■ The task ■
Go over the data and keep only the lines that include "bytes".

** Opening Records for this task block **

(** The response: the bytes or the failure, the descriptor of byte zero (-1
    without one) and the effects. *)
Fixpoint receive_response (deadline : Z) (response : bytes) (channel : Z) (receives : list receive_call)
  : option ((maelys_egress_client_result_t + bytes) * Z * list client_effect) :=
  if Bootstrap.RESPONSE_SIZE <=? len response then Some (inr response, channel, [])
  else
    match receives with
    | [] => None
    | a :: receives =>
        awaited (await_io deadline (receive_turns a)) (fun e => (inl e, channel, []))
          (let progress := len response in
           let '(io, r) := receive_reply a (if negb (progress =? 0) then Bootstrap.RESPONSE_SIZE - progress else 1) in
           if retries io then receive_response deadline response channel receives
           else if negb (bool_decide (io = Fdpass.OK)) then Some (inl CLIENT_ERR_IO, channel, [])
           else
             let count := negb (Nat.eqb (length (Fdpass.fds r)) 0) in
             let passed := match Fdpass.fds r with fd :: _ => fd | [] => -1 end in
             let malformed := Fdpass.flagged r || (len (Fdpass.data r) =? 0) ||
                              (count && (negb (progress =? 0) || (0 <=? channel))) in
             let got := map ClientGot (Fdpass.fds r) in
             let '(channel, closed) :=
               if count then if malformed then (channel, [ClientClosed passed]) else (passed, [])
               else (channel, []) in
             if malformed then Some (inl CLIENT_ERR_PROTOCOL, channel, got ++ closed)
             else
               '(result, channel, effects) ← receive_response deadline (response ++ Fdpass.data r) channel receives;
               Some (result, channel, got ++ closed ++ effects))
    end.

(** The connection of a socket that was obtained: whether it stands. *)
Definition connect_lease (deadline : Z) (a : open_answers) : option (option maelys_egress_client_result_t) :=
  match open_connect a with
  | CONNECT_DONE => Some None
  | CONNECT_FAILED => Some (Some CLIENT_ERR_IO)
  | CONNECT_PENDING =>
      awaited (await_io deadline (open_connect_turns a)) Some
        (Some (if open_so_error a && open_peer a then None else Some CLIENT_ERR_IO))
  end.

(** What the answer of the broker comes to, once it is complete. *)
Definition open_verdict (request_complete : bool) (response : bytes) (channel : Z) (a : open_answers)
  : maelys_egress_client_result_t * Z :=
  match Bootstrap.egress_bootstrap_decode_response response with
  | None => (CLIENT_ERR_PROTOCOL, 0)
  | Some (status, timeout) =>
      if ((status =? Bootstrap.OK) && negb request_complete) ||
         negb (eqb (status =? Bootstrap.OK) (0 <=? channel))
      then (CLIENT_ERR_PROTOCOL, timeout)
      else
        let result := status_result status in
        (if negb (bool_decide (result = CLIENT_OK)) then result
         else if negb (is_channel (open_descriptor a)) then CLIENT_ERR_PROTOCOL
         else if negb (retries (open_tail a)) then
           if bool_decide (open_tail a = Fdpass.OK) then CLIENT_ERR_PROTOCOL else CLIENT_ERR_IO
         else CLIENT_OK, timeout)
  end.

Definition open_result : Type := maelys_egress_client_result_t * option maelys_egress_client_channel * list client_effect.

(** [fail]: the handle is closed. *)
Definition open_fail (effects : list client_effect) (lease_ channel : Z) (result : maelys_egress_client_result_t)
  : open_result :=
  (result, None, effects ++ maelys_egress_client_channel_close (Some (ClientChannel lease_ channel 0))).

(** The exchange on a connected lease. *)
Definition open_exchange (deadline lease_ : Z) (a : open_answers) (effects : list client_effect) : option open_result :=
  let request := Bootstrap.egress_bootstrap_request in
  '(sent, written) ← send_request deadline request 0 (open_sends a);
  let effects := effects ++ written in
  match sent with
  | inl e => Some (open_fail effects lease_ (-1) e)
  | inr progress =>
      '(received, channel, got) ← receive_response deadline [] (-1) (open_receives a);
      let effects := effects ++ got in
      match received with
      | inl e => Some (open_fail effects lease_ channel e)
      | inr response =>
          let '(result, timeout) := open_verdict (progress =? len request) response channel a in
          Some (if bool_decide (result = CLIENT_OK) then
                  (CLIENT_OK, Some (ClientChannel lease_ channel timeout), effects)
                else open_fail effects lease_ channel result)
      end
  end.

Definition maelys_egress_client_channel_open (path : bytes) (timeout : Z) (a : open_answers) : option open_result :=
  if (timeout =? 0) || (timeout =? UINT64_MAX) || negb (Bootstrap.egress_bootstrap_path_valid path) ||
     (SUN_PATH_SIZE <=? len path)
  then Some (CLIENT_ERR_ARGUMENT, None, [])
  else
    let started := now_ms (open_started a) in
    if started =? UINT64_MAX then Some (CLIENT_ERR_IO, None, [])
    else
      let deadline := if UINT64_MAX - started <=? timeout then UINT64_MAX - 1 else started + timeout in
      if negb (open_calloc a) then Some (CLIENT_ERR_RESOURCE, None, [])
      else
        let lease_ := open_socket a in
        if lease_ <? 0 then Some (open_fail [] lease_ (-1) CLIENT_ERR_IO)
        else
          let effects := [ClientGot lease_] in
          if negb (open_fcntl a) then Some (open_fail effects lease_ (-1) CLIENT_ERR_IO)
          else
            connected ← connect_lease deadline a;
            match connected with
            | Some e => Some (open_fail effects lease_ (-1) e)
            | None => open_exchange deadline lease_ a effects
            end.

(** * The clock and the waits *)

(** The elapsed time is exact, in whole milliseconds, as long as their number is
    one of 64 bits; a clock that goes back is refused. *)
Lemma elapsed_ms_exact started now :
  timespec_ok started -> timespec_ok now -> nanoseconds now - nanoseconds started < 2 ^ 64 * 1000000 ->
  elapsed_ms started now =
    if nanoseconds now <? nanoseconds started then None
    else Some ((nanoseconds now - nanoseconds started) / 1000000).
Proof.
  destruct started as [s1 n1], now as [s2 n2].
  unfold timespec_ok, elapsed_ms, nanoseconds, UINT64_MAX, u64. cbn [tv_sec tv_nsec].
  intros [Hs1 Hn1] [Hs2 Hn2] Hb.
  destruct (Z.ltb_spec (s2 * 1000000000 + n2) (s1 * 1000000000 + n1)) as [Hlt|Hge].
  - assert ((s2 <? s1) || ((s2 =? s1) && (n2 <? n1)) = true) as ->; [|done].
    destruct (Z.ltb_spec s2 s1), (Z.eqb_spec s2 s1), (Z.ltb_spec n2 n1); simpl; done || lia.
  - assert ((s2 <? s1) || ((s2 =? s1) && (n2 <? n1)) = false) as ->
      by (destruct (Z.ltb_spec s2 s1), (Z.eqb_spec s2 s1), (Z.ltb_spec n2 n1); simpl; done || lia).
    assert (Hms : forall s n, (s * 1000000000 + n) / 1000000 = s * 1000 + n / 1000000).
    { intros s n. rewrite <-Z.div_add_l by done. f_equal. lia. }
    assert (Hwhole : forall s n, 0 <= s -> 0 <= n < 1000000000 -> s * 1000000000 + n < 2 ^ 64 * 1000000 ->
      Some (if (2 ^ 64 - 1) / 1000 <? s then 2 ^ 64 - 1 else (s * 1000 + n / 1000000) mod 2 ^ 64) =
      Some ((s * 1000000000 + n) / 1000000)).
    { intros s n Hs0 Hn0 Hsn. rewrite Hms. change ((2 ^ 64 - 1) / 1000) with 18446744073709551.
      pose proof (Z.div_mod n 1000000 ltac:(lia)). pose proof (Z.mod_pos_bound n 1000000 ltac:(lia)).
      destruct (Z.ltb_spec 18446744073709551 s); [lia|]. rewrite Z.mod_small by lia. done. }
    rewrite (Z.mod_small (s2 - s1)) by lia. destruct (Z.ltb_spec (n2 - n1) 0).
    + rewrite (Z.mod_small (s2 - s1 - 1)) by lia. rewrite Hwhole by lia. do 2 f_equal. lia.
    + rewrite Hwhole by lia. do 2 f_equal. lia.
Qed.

** Closing Records for this task block **

■ Solution to the exercise ■
(** The response: the bytes or the failure, the descriptor of byte zero (-1
Fixpoint receive_response (deadline : Z) (response : bytes) (channel : Z) (receives : list receive_call)
  : option ((maelys_egress_client_result_t + bytes) * Z * list client_effect) :=
Definition open_verdict (request_complete : bool) (response : bytes) (channel : Z) (a : open_answers)
Definition maelys_egress_client_channel_open (path : bytes) (timeout : Z) (a : open_answers) : option open_result :=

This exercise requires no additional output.